手術の為にかけた麻酔から意識を取り戻せるのか心配になって夜中に何度も様子を見に行った獣医師。
ガス処分が辛くて、規則違反とは知りつつ隠れて注射で安楽死させた獣医師。
ある獣医師の方はこう仰いました。
「私は獣医師だから亡骸の解剖には抵抗はありません。
でも身体がまだ温かい状態で注射をして命を絶つのは辛いですよ」
精神的に追い込まれて休職した獣医師さんや退職した獣医師さんは数えきれません。
SNSでは行政、愛護センターを「悪者」にして職員の方や獣医師の方を叩く人たちが存在します。

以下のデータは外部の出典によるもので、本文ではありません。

(** * vl6180x_multi: address reallocation of several VL6180X sensors

    Shallow embedding of [vl6180x_multi/vl6180x_multi.py] (class
    [MultiSensor]) and the properties of its power sequencing.

    The GPIO library, the I2C bus and the sensor driver are external to
    the repository: they are an interface ([Hardware]) whose calls may
    succeed or raise a Python exception and may change the state of the
    world.  The code is a program in a small monad that threads the world,
    propagates exceptions the way Python does and records every external
    call together with its outcome.  Of the prints, which only write to
    standard output, the log keeps those that raise. *)

From Stdlib Require Import ZArith List Bool Lia.
Import ListNotations.
Local Open Scope Z_scope.

(** ** Python values the code manipulates *)

(** The exception classes the code raises, catches or lets through.  All
    of them derive from [Exception]. *)
Inductive exn : Type :=
| AssertionError
| IndexError
| OSError
| RuntimeError
| ValueError.

Definition exn_eqb (a b : exn) : bool :=
  match a, b with
  | AssertionError, AssertionError
  | IndexError, IndexError
  | OSError, OSError
  | RuntimeError, RuntimeError
  | ValueError, ValueError => true
  | _, _ => false
  end.

Inductive result (A : Type) : Type :=
| Ok (a : A)
| Raise (e : exn).
Arguments Ok {A} a.
Arguments Raise {A} e.

Definition is_ok {A} (r : result A) : bool :=
  match r with Ok _ => true | Raise _ => false end.

(** [GPIO.LOW] and [GPIO.HIGH]. *)
Inductive level : Type := LOW | HIGH.

(** RPi.GPIO's numbering schemes, [GPIO.BOARD = 10] and [GPIO.BCM = 11]. *)
Definition GPIO_BOARD : Z := 10.
Definition GPIO_BCM : Z := 11.

(** Register for changing the device bus address. *)
Definition SUBORDINATE_ADDR_REG : Z := 0x212.

(** An [adafruit_vl6180x.VL6180X] object: the driver bound to a bus
    address, with the calibration offset it was built with (0 when the
    constructor is called without [offset]). *)
Record VL6180X : Type := mkVL6180X { address : Z; offset : Z }.

(** The instance: [self.sensors]. *)
Record MultiSensor : Type := mkMultiSensor { sensors : list VL6180X }.

(** ** External calls and their log *)

Inductive event : Type :=
| E_setmode (mode : Z) (r : result unit)
| E_setup (channels : list Z) (r : result unit)
| E_output (channels : list Z) (lvl : level) (r : result unit)
| E_I2C (r : result unit)
| E_scan (r : result (list Z))
| E_sleep
| E_VL6180X (addr off : Z) (r : result unit)
| E_write_8 (dev reg val : Z) (r : result unit)
| E_range (s : VL6180X) (r : result Z)
| E_range_status (s : VL6180X) (r : result Z)
| E_read_lux (s : VL6180X) (gain : Z) (ok : bool)
| E_print (r : result unit).

Record Hardware : Type := mkHardware {
  World : Type;
  Lux : Type;
  hw_setmode : Z -> World -> result unit * World;
  hw_setup : list Z -> World -> result unit * World;
  hw_output : list Z -> level -> World -> result unit * World;
  hw_I2C : World -> result unit * World;
  hw_scan : World -> result (list Z) * World;
  hw_sleep : World -> World;
  hw_VL6180X : Z -> Z -> World -> result unit * World;
  hw_write_8 : Z -> Z -> Z -> World -> result unit * World;
  hw_range : VL6180X -> World -> result Z * World;
  hw_range_status : VL6180X -> World -> result Z * World;
  hw_read_lux : VL6180X -> Z -> World -> result Lux * World
}.

(** [sys.int_max_str_digits]; the least absolute value with more digits,
    10^4300, computed once; and whether [str(n)] raises for an int. *)
Definition int_max_str_digits : Z := 4300.

Definition str_limit : Z := Eval vm_compute in 10 ^ int_max_str_digits.

Definition str_raises (n : Z) : bool := str_limit <=? Z.abs n.
Arguments str_raises : simpl never.

(** ** The monad of the program *)

Section Code.

Variable hw : Hardware.

Definition M (A : Type) : Type :=
  World hw -> result A * World hw * list event.

Definition ret {A} (a : A) : M A := fun w => (Ok a, w, []).

Definition raise {A} (e : exn) : M A := fun w => (Raise e, w, []).

Definition bind {A B} (m : M A) (f : A -> M B) : M B :=
  fun w =>
    match m w with
    | (Ok a, w1, t1) =>
        match f a w1 with
        | (r, w2, t2) => (r, w2, t1 ++ t2)
        end
    | (Raise e, w1, t1) => (Raise e, w1, t1)
    end.

(** [try: m except C1 as e: h1 e except C2 as e: h2 e ...]: a clause is
    the test "is an instance of the class" with its handler; the first
    clause that matches runs, and an exception raised by a handler is not
    caught by the sibling clauses. *)
Definition clause (A : Type) : Type := ((exn -> bool) * (exn -> M A))%type.

Fixpoint select {A} (e : exn) (clauses : list (clause A))
  : option (exn -> M A) :=
  match clauses with
  | [] => None
  | (cls, handler) :: rest => if cls e then Some handler else select e rest
  end.

Definition try_except {A} (m : M A) (clauses : list (clause A)) : M A :=
  fun w =>
    match m w with
    | (Ok a, w1, t1) => (Ok a, w1, t1)
    | (Raise e, w1, t1) =>
        match select e clauses with
        | Some handler =>
            match handler e w1 with
            | (r, w2, t2) => (r, w2, t1 ++ t2)
            end
        | None => (Raise e, w1, t1)
        end
    end.

Notation "x <- m ;; k" := (bind m (fun x => k))
  (at level 61, m at next level, right associativity).
Notation "m ;; k" := (bind m (fun _ => k))
  (at level 61, right associativity).

Definition isinstance_OSError (e : exn) : bool := exn_eqb e OSError.
Definition isinstance_IndexError (e : exn) : bool := exn_eqb e IndexError.
Definition isinstance_Exception (e : exn) : bool := true.

(** [assert cond, msg] *)
Definition assert (cond : bool) : M unit :=
  if cond then ret tt else raise AssertionError.

(** [print(...)] of a text that holds no int written in decimal (an
    exception, addresses in hexadecimal): it writes to standard output
    only; the text is not modelled. *)
Definition print : M unit := ret tt.

(** [print(f"... {n} ...")] for an int [n] written in decimal: the
    conversion of an int to a decimal string raises [ValueError] when the
    int has more than [sys.int_max_str_digits] digits (4300 by default),
    that is from 10^4300 on in absolute value.  (Ints written in
    hexadecimal, as the addresses are, have no such limit.) *)
Definition print_int (n : Z) : M unit :=
  if str_raises n
  then fun w => (Raise ValueError, w, [E_print (Raise ValueError)])
  else print.

(** The external calls, each logged with its outcome. *)
Definition GPIO_setmode (mode : Z) : M unit :=
  fun w => let (r, w') := hw_setmode hw mode w in (r, w', [E_setmode mode r]).

Definition GPIO_setup (channels : list Z) : M unit :=
  fun w =>
    let (r, w') := hw_setup hw channels w in (r, w', [E_setup channels r]).

Definition GPIO_output (channels : list Z) (lvl : level) : M unit :=
  fun w =>
    let (r, w') := hw_output hw channels lvl w in
    (r, w', [E_output channels lvl r]).

Definition busio_I2C : M unit :=
  fun w => let (r, w') := hw_I2C hw w in (r, w', [E_I2C r]).

Definition i2c_scan : M (list Z) :=
  fun w => let (r, w') := hw_scan hw w in (r, w', [E_scan r]).

Definition time_sleep : M unit :=
  fun w => (Ok tt, hw_sleep hw w, [E_sleep]).

Definition new_VL6180X (addr off : Z) : M VL6180X :=
  fun w =>
    let (r, w') := hw_VL6180X hw addr off w in
    (match r with Ok _ => Ok (mkVL6180X addr off) | Raise e => Raise e end,
     w', [E_VL6180X addr off r]).

Definition _write_8 (s : VL6180X) (reg val : Z) : M unit :=
  fun w =>
    let (r, w') := hw_write_8 hw (address s) reg val w in
    (r, w', [E_write_8 (address s) reg val r]).

Definition range (s : VL6180X) : M Z :=
  fun w => let (r, w') := hw_range hw s w in (r, w', [E_range s r]).

Definition range_status (s : VL6180X) : M Z :=
  fun w =>
    let (r, w') := hw_range_status hw s w in (r, w', [E_range_status s r]).

Definition read_lux (s : VL6180X) (gain : Z) : M (Lux hw) :=
  fun w =>
    let (r, w') := hw_read_lux hw s gain w in
    (r, w', [E_read_lux s gain (is_ok r)]).

(** ** Python containers *)

(** [d[k] = v] on a dict kept in insertion order: a key that is present
    keeps its place and takes the new value. *)
Fixpoint dict_set (k v : Z) (d : list (Z * Z)) : list (Z * Z) :=
  match d with
  | [] => [(k, v)]
  | (k', v') :: d' =>
      if k =? k' then (k, v) :: d' else (k', v') :: dict_set k v d'
  end.

(** [x in l] for a list of ints. *)
Definition contains (x : Z) (l : list Z) : bool := existsb (Z.eqb x) l.

(** [{a: c for a, c in zip(i2c_addresses, channels) if a not in busy_addr}] *)
Definition working_address (i2c_addresses channels busy_addr : list Z)
  : list (Z * Z) :=
  fold_left
    (fun d ac => if contains (fst ac) busy_addr then d
                 else dict_set (fst ac) (snd ac) d)
    (combine i2c_addresses channels) [].

(** [l[i]]: indices from [-len(l)] to [len(l) - 1], [IndexError]
    otherwise. *)
Definition getitem {A} (l : list A) (i : Z) : result A :=
  let n := Z.of_nat (length l) in
  let j := if i <? 0 then i + n else i in
  if (j <? 0) || (n <=? j) then Raise IndexError
  else match nth_error l (Z.to_nat j) with
       | Some x => Ok x
       | None => Raise IndexError
       end.

Definition lift {A} (r : result A) : M A := fun w => (r, w, []).

(** [print(f"... {idx} ...")] in the handlers of the queries on the list
    [l].  An index at which the list can be read is at most
    [sys.maxsize], the largest length of a list, and so far below the
    limit of the conversion: only an index outside the list can make the
    print raise. *)
Definition print_index {A} (l : list A) (idx : Z) : M unit :=
  if is_ok (getitem l idx) then print else print_int idx.

(** ** [MultiSensor._realloc_addr] *)

(** One turn of the first loop: power the sensor up, wait, and move it
    from the default address to its own.  The first print writes the
    address in hexadecimal and the channel in decimal. *)
Definition enable_one (default_i2c_address : Z) (item : Z * Z) : M unit :=
  let (i2c_address, channel) := item in
  print_int channel ;;
  GPIO_output [channel] HIGH ;;
  time_sleep ;;
  try_except
    (temp <- new_VL6180X default_i2c_address 0 ;;
     _write_8 temp SUBORDINATE_ADDR_REG i2c_address)
    [(isinstance_OSError, fun _ => print)].

Fixpoint enable_loop (default_i2c_address : Z) (items : list (Z * Z))
  : M unit :=
  match items with
  | [] => ret tt
  | item :: rest =>
      enable_one default_i2c_address item ;;
      enable_loop default_i2c_address rest
  end.

(** One turn of the second loop: [sensors] is the list built so far. *)
Definition instantiate_one (acc : list VL6180X) (ao : Z * Z)
  : M (list VL6180X) :=
  let (i2c_address, off) := ao in
  try_except
    (sensor <- new_VL6180X i2c_address off ;;
     ret (acc ++ [sensor]))
    [(isinstance_OSError, fun _ => print ;; ret acc)].

Fixpoint instantiate_loop (acc : list VL6180X) (l : list (Z * Z))
  : M (list VL6180X) :=
  match l with
  | [] => ret acc
  | ao :: rest =>
      acc' <- instantiate_one acc ao ;;
      instantiate_loop acc' rest
  end.

Definition _realloc_addr (channels i2c_addresses offsets : list Z)
    (default_i2c_address : Z) : M (list VL6180X) :=
  busio_I2C ;;
  busy_addr <- i2c_scan ;;
  print ;;
  enable_loop default_i2c_address
    (working_address i2c_addresses channels busy_addr) ;;
  instantiate_loop [] (combine i2c_addresses offsets).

職員の方のプロフィールをSNSに晒したり、抗議の電話をセンターにする様に煽る
「自称」動物愛護の人たちもいます。
「そんなに嫌なら辞めればいいんだ❗」
そうSNSに書く人たちもいますが、「仕事が嫌だからとあなたは簡単に仕事を辞められますか?」そう問いたい。
そして誰かが辞めても、誰かがその役割を果たさなければならないのが現実なんです。
殺処分も、動物愛護も「命」の問題です。
「命」の問題だからこそ冷静に考えて欲しいと思います。
獣医師の皆さんとお会いした時に皆さんに 「どうして獣医師になったんですか?」 そう質問します。
ほとんどの方は「子どもの頃から動物が好きだったから獣医師を目指しました」そう仰います。
今日もお出で下さいまして、ありがとうございました。